(** * PivotExtractor: paginated hypercube extraction and record formatting

    A shallow embedding of [src/pivot-extractor.js]: the paging loop of
    [extractPivotData] with its inline fault handling, and the pure
    [formatPivotData].  The remote pivot object is an interface with three
    methods; every request the loop issues is recorded in a call log so
    that statements about which request was sent, and with which window,
    can be made about the model. *)

From Stdlib Require Import ZArith Lia.
From stdpp Require Import base numbers strings list gmap sorting.

Local Open Scope Z_scope.

(** ** Engine data, as the extractor reads it *)

(** One cell of a matrix row.  [qNum] is only ever copied by the code, so
    an integer payload stands for the JS number. *)
Record NxCell := { qText : string; qNum : Z; qState : string }.

Definition Row := list NxCell.

(** The window of one fetch request. *)
Record NxPage := { qTop : Z; qLeft : Z; qHeight : Z; qWidth : Z }.

(** One element of the array a fetch resolves to.  [qMatrix] is [None]
    when the property is missing; a present matrix may be empty, and an
    empty array is still truthy. *)
Record NxDataPage := { qMatrix : option (list Row) }.

(** What a fetch resolves to: [None] is a null or undefined response. *)
Definition PageData := option (list NxDataPage).

(** The [code] of a rejected request is a number (6001, 6002), a string
    (['LOCERR_GENERIC_ABORTED']) or missing. *)
Inductive ErrorCode :=
| CodeNumber (n : Z)
| CodeString (s : string)
| CodeUndefined.

Record JsError := {
  code : ErrorCode;
  parameter : option string;
  message : string
}.

(** Outcome of awaiting a promise. *)
Inductive Reply (A : Type) :=
| Resolved (a : A)
| Rejected (e : JsError).
Arguments Resolved {A} a.
Arguments Rejected {A} e.

Record NxInfo := { qFallbackTitle : string }.
Record Size := { qcx : Z; qcy : Z }.
Record HyperCube := {
  qDimensionInfo : list NxInfo;
  qMeasureInfo : list NxInfo;
  qSize : Size;
  qMode : string
}.
Record Layout := { qHyperCube : HyperCube }.

(** The pivot object handed to the extractor.  Each method takes the
    object's current state and gives the reply with the next state, so a
    remote that answers differently from call to call is covered. *)
Class PivotObject (R : Type) := {
  getLayout : R -> Reply Layout * R;
  getHyperCubePivotData : string -> list NxPage -> R -> Reply PageData * R;
  getHyperCubeData : string -> list NxPage -> R -> Reply PageData * R
}.

(** ** Options and results of [extractPivotData] *)

Record Options := {
  pageSize : Z;
  maxPages : Z;
  startRow : Z;
  startCol : Z;
  columnCount : option Z
}.
Lemma reconnects_fresh w :
  timers_fresh w -> reconnects w !! next_timer w = None.
Proof.
  intros F. destruct (reconnects w !! next_timer w) as [t|] eqn:E; [|done].
  apply reconnects_spec in E as [Ht _]. rewrite F in Ht; [done | lia].
Qed.

Lemma stopHeartbeat_reconnects w :
  sound w -> reconnects (stopHeartbeat w) = reconnects w.
Proof.
  intros [S1 S2 S3]. unfold stopHeartbeat.
  destruct (heartbeatTimer (this w)) as [h|] eqn:E; [|done].
  unfold reconnects. cbn. apply map_filter_delete_not.
  intros t Ht Hk. simpl in Hk. specialize (S2 h t eq_refl Ht). congruence.
Qed.

(** What an unexpected close leaves behind, before [attemptReconnect]. *)
Lemma onclose_prefix w i :
  sound w ->
  let w1 := emit "close" Undefined (stopHeartbeat (set_readyState i CLOSED w)) in
  reconnectCount (this w1) = reconnectCount (this w)
  /\ isManualClose (this w1) = isManualClose (this w)
  /\ callbacks (this w1) = callbacks (this w)
  /\ next_timer w1 = next_timer w
  /\ reconnects w1 = reconnects w
  /\ out w1 = out w ++ Dispatcher.emit "close" Undefined (callbacks (this w)).
Proof.
  intros S. cbn zeta.
  assert (S' : sound (set_readyState i CLOSED w)) by (by apply sound_sockets).
  pose proof (stopHeartbeat_reconnects _ S') as Hr.
  unfold stopHeartbeat in *. cbn in *.
  destruct (heartbeatTimer (this w)); cbn in *; by rewrite ?Hr.
Qed.

Lemma step_reconnectCount w e :
  reconnectCount (this (step w e)) < reconnectCount (this w) ->
  exists i, e = SockOpen i /\ socket_state w i = Some CONNECTING
            /\ reconnectCount (this (step w e)) = 0.
Proof.
  destruct e; simpl.
  - unfold connect. destruct (isConnected w); cbn; [lia|].
    destruct constructs; cbn; lia.
  - unfold close, stopHeartbeat, socket_close. cbn.
    destruct (heartbeatTimer (this w)); cbn;
      destruct (reconnectTimer (this w)); cbn;
      destruct (ws (this w)); cbn; try lia;
      destruct (socket_state _ _) as [[]|]; cbn; lia.
  - unfold send. destruct (ws (this w)); cbn; [|lia].
    destruct (isConnected w); cbn; [|lia].
    destruct (frame_of _ _); cbn; lia.
  - cbn. lia.
  - cbn. lia.
  - destruct (socket_state w i) as [[]|] eqn:E; try lia. eauto.
  - destruct (socket_state w i) as [[]|]; cbn; lia.
  - destruct (socket_state w i) as [[]|]; cbn; lia.
  - assert (reconnectCount (this w)
            <= reconnectCount (this (onclose i (set_readyState i CLOSED w)))).
    { unfold onclose, stopHeartbeat, attemptReconnect. cbn.
      destruct (heartbeatTimer (this w)); cbn;
        destruct (negb (isManualClose (this w))); cbn; try lia;
        case_bool_decide; cbn; lia. }
    destruct (socket_state w i) as [[]|]; lia.
  - unfold fire. destruct (timers w !! id) as [t|]; [|lia].
    destruct (task t).
    + unfold connect.
      destruct (repeating t); destruct (isConnected _); cbn; try lia;
        destruct constructs; cbn; lia.
    + unfold heartbeat_tick, send.
      destruct (repeating t); destruct (isConnected _); cbn; try lia;
        destruct (ws (this w)); cbn; lia.
Qed.

Lemma exhausted_output o w : exhausted w -> exhausted (output o w).
Proof. by intros [E1 E2 E3]. Qed.

Lemma exhausted_clear_timer id w : exhausted w -> exhausted (clear_timer id w).
Proof.
  intros [E1 E2 E3]. split; try done.
  unfold reconnects in *. cbn. by rewrite map_filter_delete, E2, delete_empty.
Qed.
(** * Order settlement and secure download of the marketplace backend

    A shallow embedding of the two Express servers of the repository: of
    the payment server, [POST /api/payment/create] ([initiate]) and
    [POST /api/payment/webhook] ([handleCallback]); of the marketplace
    server, [POST /api/auth/register] ([register]),
    [POST /api/products/create] ([createProduct]),
    [GET /api/download/request/:productId] ([requestToken]) and
    [GET /api/download/:token] ([redeem]); and of the Firestore collections
    they share.

    Modelling conventions.
    - A JavaScript number is an IEEE 754 binary64 value: Rocq's primitive
      [float], whose operations round exactly as JavaScript's do.
    - A JavaScript string is a [string] (a sequence of bytes); text is
      identified with its UTF-8 encoding.
    - A Firestore collection is a [gmap] from document id to a record of the
      fields the handlers read or write; an optional field is an [option],
      a numeric field is the JavaScript number the handlers read and write.
      Document ids are taken to be valid Firestore ids.
    - Requests are served one at a time: a handler runs from its first
      store access to its answer before the next request starts.
    - A handler is a computation in the monad [M]: it threads the store and a
      trace of the store accesses and external calls it makes, and may throw;
      [try_catch] is the handler's [try { ... } catch (err) { ... }].
    - Whatever the process cannot decide itself is an input of the handler:
      the server timestamp, the wall clock, the random identifiers and the
      reply of the payment gateway. The environment variables and the
      library functions ([crypto], [JSON.parse]) come with a [Runtime]. *)

From Stdlib Require Import Floats ZArith String Ascii List Bool.
From stdpp Require Import gmap strings list fin_maps.
Import ListNotations.
(** * PhotoTaggingPage: the attendee tagging page

    A shallow embedding of [src/pages/PhotoTagging/PhotoTaggingPage.tsx].
    The component's [useState] cells are the fields of one record, every
    handler is a function on that record which also returns the effects
    it asks for (HTTP requests, timers), and every [await] splits a
    handler in the part before the request and the part that runs when
    the answer arrives.

    A string holds the UTF-8 bytes of the JavaScript string.  [trim]
    strips the code points ECMAScript lists as white space and line
    terminators.  [toLowerCase], whose case tables are no part of the
    page, is a parameter of the definitions that call it. *)

From Stdlib Require Import List String Ascii Bool Arith NArith Lia Permutation.
Import ListNotations.
Open Scope string_scope.
Open Scope list_scope.

(** ** The JavaScript string methods the page calls *)

Module JS.

(** [s.includes(t)]: [t] occurs in [s] as a contiguous run. *)
Fixpoint includes (s t : string) : bool :=
  match s with
  | EmptyString => String.prefix t EmptyString
  | String _ r => String.prefix t s || includes r t
  end.

(** [s.split(sep)] for a one-character separator. *)
Fixpoint split (sep : ascii) (s : string) : list string :=
  match s with
  | EmptyString => [EmptyString]
  | String c r =>
      if Ascii.eqb c sep then EmptyString :: split sep r
      else match split sep r with
           | h :: t => String c h :: t
           | [] => [String c EmptyString]
           end
  end.

(** [xs[i]] on an array of strings; [None] is [undefined]. *)
Definition at_index (xs : list string) (i : nat) : option string :=
  nth_error xs i.

Definition lower_ascii (c : ascii) : ascii :=
  let n := nat_of_ascii c in
  if ((65 <=? n)%nat && (n <=? 90)%nat) then ascii_of_nat (n + 32) else c.

(** [s.toLowerCase()] on a string of ASCII characters, where it folds
    A-Z and nothing else.  The page's own [toLowerCase] is a parameter
    (see [Section Page]); this one runs the examples. *)
Fixpoint toLowerCaseAscii (s : string) : string :=
  match s with
  | EmptyString => EmptyString
  | String c r => String (lower_ascii c) (toLowerCaseAscii r)
  end.

(** The number of a byte. *)
Definition code (c : ascii) : N := N_of_ascii c.

(** The UTF-8 bytes of a code point. *)
Definition utf8 (cp : N) : string :=
  if (cp <? 128)%N then String (ascii_of_N cp) EmptyString
  else if (cp <? 2048)%N then
    String (ascii_of_N (192 + cp / 64))
      (String (ascii_of_N (128 + cp mod 64)) EmptyString)
  else if (cp <? 65536)%N then
    String (ascii_of_N (224 + cp / 4096))
      (String (ascii_of_N (128 + (cp / 64) mod 64))
         (String (ascii_of_N (128 + cp mod 64)) EmptyString))
  else
    String (ascii_of_N (240 + cp / 262144))
      (String (ascii_of_N (128 + (cp / 4096) mod 64))
         (String (ascii_of_N (128 + (cp / 64) mod 64))
            (String (ascii_of_N (128 + cp mod 64)) EmptyString))).

(** ECMAScript's WhiteSpace: TAB, VT, FF, ZWNBSP (U+FEFF) and the space
    separators SP, NBSP, U+1680, U+2000 to U+200A, U+202F, U+205F,
    U+3000. *)
Definition whiteSpace : list N :=
  [9; 11; 12; 65279; 32; 160; 5760; 8192; 8193; 8194; 8195; 8196; 8197;
   8198; 8199; 8200; 8201; 8202; 8239; 8287; 12288]%N.

(** ECMAScript's LineTerminator: LF, CR, U+2028, U+2029. *)
Definition lineTerminators : list N := [10; 13; 8232; 8233]%N.

(** The code points [trim] strips. *)
Definition strippedByTrim : list N := whiteSpace ++ lineTerminators.

(** The three tests below read a stripped code point off its UTF-8
    bytes: one byte, two bytes (C2 A0), three bytes. *)
Definition white1 (c : ascii) : bool :=
  let n := code c in
  ((n =? 32) || ((9 <=? n) && (n <=? 13)))%N.

Definition white2 (c1 c2 : ascii) : bool :=
  ((code c1 =? 194) && (code c2 =? 160))%N.

Definition white3 (c1 c2 c3 : ascii) : bool :=
  let n1 := code c1 in
  let n2 := code c2 in
  let n3 := code c3 in
  (((n1 =? 225) && (n2 =? 154) && (n3 =? 128))
   || ((n1 =? 226) && (n2 =? 128)
       && (((128 <=? n3) && (n3 <=? 138)) || (n3 =? 168) || (n3 =? 169)
           || (n3 =? 175)))
   || ((n1 =? 226) && (n2 =? 129) && (n3 =? 159))
   || ((n1 =? 227) && (n2 =? 128) && (n3 =? 128))
   || ((n1 =? 239) && (n2 =? 187) && (n3 =? 191)))%N.

(** One stripped code point taken off the front, if there is one. *)
Definition dropWhite (s : string) : option string :=
  match s with
  | String c1 r1 =>
      if white1 c1 then Some r1
      else match r1 with
           | String c2 r2 =>
               if white2 c1 c2 then Some r2
               else match r2 with
                    | String c3 r3 => if white3 c1 c2 c3 then Some r3 else None
                    | EmptyString => None
                    end
           | EmptyString => None
           end
  | EmptyString => None
  end.

(** [s.trimStart()]. *)
Fixpoint trimStart (s : string) : string :=
  match s with
  | String c1 r1 =>
      if white1 c1 then trimStart r1
      else match r1 with
           | String c2 r2 =>
               if white2 c1 c2 then trimStart r2
               else match r2 with
                    | String c3 r3 => if white3 c1 c2 c3 then trimStart r3 else s
                    | EmptyString => s
                    end
           | EmptyString => s
           end
  | EmptyString => EmptyString
  end.

(** [s.trimEnd()]: [s] without its longest suffix made of stripped code
    points. *)
Fixpoint trimEnd (s : string) : string :=
  match s with
  | EmptyString => EmptyString
  | String c r =>
      if String.eqb (trimStart s) EmptyString then EmptyString
      else String c (trimEnd r)
  end.

(** [s.trim()]. *)
Definition trim (s : string) : string := trimEnd (trimStart s).

(** A string used as a condition: only the empty string is falsy. *)
Definition truthy_string (s : string) : bool := negb (String.eqb s EmptyString).

(** A possibly [undefined] string used as a condition. *)
Definition truthy (o : option string) : bool :=
  match o with
  | Some s => truthy_string s
  | None => false
  end.

(** [a || b] on possibly [undefined] strings with a string fallback. *)
Definition or_else (o : option string) (d : string) : string :=
  match o with
  | Some s => if truthy_string s then s else d
  | None => d
  end.

(** A possibly [undefined] value inside a template literal. *)
Definition interpolate (o : option string) : string :=
  match o with
  | Some s => s
  | None => "undefined"
  end.

Fixpoint count_char (c : ascii) (s : string) : nat :=
  match s with
  | EmptyString => 0
  | String d r => (if Ascii.eqb d c then 1 else 0) + count_char c r
  end.

End JS.

(** ** Data model *)

Record UserDetails := mkUserDetails {
  id : string;
  email : string;
  firstName : string;
  lastName : string
}.

(** [attEventId] is the field [eventId] of the interface; the route
    parameter of the same name keeps the plain name below.  The optional
    flag [isLoadingDetails] is set on every entry this page builds, and
    an absent flag reads like [false] in the one test made on it. *)
Record AttendeeForTagging := mkAttendee {
  PK : string;
  SK : string;
  userId : string;
  role : string;
  joinDate : option string;
  organizationName : string;
  attEventId : string;
  userDetails : option UserDetails;
  isLoadingDetails : bool
}.

(** What [getEventAttendees] may hand back for one attendee: a string,
    an object (with or without a [userId] field), or anything else
    ([null], a number, ...). *)
Inductive RawAttendee :=
| RawString (s : string)
| RawObject (userIdField : option string)
| RawOther.

(** Route parameters and the authentication context. *)
Record Context := mkContext {
  orgId : option string;
  eventId : option string;
  photoId : option string;
  user : option UserDetails;
  token : option string
}.

Definition hash : ascii := "#"%char.

(** Lines 128-133: the bare ID of one raw entry. *)
Definition normalizeUserId (attIdInfo : RawAttendee) : string :=
  match attIdInfo with
  | RawString s =>
      if JS.includes s "#"
      then match JS.at_index (JS.split hash s) 1 with
           | Some x => x
           | None => ""
           end
      else s
  | RawObject f => JS.or_else f ""
  | RawOther => ""
  end.

(** Lines 135-144: the entry built for one raw attendee. *)
Definition makeAttendee (cx : Context) (attIdInfo : RawAttendee) : AttendeeForTagging :=
  let userId := normalizeUserId attIdInfo in
  {| PK := "USER#" ++ userId;
     SK := "EVENT#" ++ JS.interpolate (eventId cx);
     userId := userId;
     role := "MEMBER";
     joinDate := None;
     organizationName := JS.interpolate (orgId cx);
     attEventId := JS.interpolate (eventId cx);
     userDetails := None;
     isLoadingDetails := true |}.

(** Lines 127-145: [attendeeIds.map(...).filter(att => att.userId)]. *)
Definition initialAttendeeList (cx : Context) (attendeeIds : list RawAttendee)
  : list AttendeeForTagging :=
  filter (fun att => JS.truthy_string (userId att)) (map (makeAttendee cx) attendeeIds).

(** ** Page state: one field per [useState] cell (lines 44-58) *)

Record PageState := mkPageState {
  searchTerm : string;
  attendees : list AttendeeForTagging;
  filteredAttendees : list AttendeeForTagging;
  loading : bool;
  error : option string;
  success : option string;
  selectedMembers : list string;
  submitting : bool;
  eventName : string;
  displayCount : nat;
  hasMore : bool;
  loadingMore : bool
}.

Definition initialDisplayCount : nat := 12.

Definition initialState : PageState :=
  {| searchTerm := ""; attendees := []; filteredAttendees := [];
     loading := true; error := None; success := None;
     selectedMembers := []; submitting := false; eventName := "";
     displayCount := 12; hasMore := true; loadingMore := false |}.

Definition setSearchTerm (v : string) (st : PageState) : PageState :=
  mkPageState v (attendees st) (filteredAttendees st) (loading st) (error st)
    (success st) (selectedMembers st) (submitting st) (eventName st)
    (displayCount st) (hasMore st) (loadingMore st).
(** A stretch of the train loop that does not reach the end of a
    logging window reports nothing. *)
Lemma mask_train_loop_silent args epoch len_train_loader base :
  0 < log_interval args -> base mod log_interval args = 0 ->
  forall bs j w (s : mach),
    grad_enabled s = true -> 0 <= j ->
    j + Z.of_nat (length bs) < log_interval args ->
    mask_train_loop args epoch len_train_loader bs (base + j) w s
    = (Ok (window_after (fst (mask_steps bs s)) w), snd (mask_steps bs s)).
Proof.
  intros Hl Hbase.
  induction bs as [| b rest IH]; intros j w s Hge Hj Hlen; [reflexivity |].
  destruct (mask_train_step_run s b Hge) as (s1 & Hrun & Hge1 & _).
  cbn [mask_train_loop mask_steps fst snd window_after fold_left].
  rewrite Hrun. cbn [snd].
  unfold bind at 1. unfold mask_train_iter. unfold bind at 1. rewrite Hrun.
  unfold bind at 1. unfold lift. rewrite window_full_ok by lia.
  cbn [o_params o_training o_batch].
  assert (Hmod : ((base + j + 1) mod log_interval args =? 0) = false).
  { apply Z.eqb_neq. cbn [length] in Hlen.
    rewrite <- Z.add_assoc, Z.add_mod, Hbase, Z.add_0_l, Z.mod_mod by lia.
    rewrite Z.mod_small by lia. lia. }
  rewrite Hmod. unfold ret at 1.
  rewrite <- Z.add_assoc. apply IH; [exact Hge1 | lia | cbn [length] in Hlen; lia].
Qed.
(** * store_fastapi: reviews, rating aggregation and payment initiation

    A shallow embedding of [app/models/reviews.py], [app/routers/reviews.py]
    and [app/payments.py], followed by the properties the specification
    states about them.

    Conventions of the embedding:
    - a Python [str] is the list of its Unicode code points ([str]); the
      literals of the source are ASCII and written with [u "..."];
    - a Python [int] is a [Z];
    - a table is the list of its rows; the primary key is checked when a
      row is inserted;
    - the average computed by the database and the [rating] column are
      exact rationals ([Q]); the precision of the storage type is not
      modelled;
    - a request handler is a computation over its [AsyncSession]: it may
      raise an exception, and what it leaves in the database is what it
      has committed. *)

From Stdlib Require Import ZArith NArith QArith String Ascii List Lia.
From Stdlib Require Import DecimalString DecimalN.
From stdpp Require Import base option list gmap strings.

Set Warnings "-register-all".
Open Scope Z_scope.

(** ** Python values *)

Definition codepoint := N.
Definition str := list codepoint.

(** An ASCII literal of the source as a Python [str]. *)
Definition u (s : string) : str := map N_of_ascii (list_ascii_of_string s).

(** [dict[str, Any]]: the JSON-like values the handlers build. *)
Inductive Any :=
| Str (s : str)
| Int (z : Z)
| Bool (b : bool)
| NoneVal
| List (l : list Any)
| Dict (d : gmap string Any).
════
(The task): Please, from the entries above, set down exactly the lines from the one containing "destruct (ws (this w)); cbn; lia." through the one containing "fields the handlers", and only those.

(Worked solution):
        destruct (ws (this w)); cbn; lia.
Qed.

Lemma exhausted_output o w : exhausted w -> exhausted (output o w).
Proof. by intros [E1 E2 E3]. Qed.

Lemma exhausted_clear_timer id w : exhausted w -> exhausted (clear_timer id w).
Proof.
  intros [E1 E2 E3]. split; try done.
  unfold reconnects in *. cbn. by rewrite map_filter_delete, E2, delete_empty.
Qed.
(** * Order settlement and secure download of the marketplace backend

    A shallow embedding of the two Express servers of the repository: of
    the payment server, [POST /api/payment/create] ([initiate]) and
    [POST /api/payment/webhook] ([handleCallback]); of the marketplace
    server, [POST /api/auth/register] ([register]),
    [POST /api/products/create] ([createProduct]),
    [GET /api/download/request/:productId] ([requestToken]) and
    [GET /api/download/:token] ([redeem]); and of the Firestore collections
    they share.

    Modelling conventions.
    - A JavaScript number is an IEEE 754 binary64 value: Rocq's primitive
      [float], whose operations round exactly as JavaScript's do.
    - A JavaScript string is a [string] (a sequence of bytes); text is
      identified with its UTF-8 encoding.
    - A Firestore collection is a [gmap] from document id to a record of the
      fields the handlers read or write; an optional field is an [option],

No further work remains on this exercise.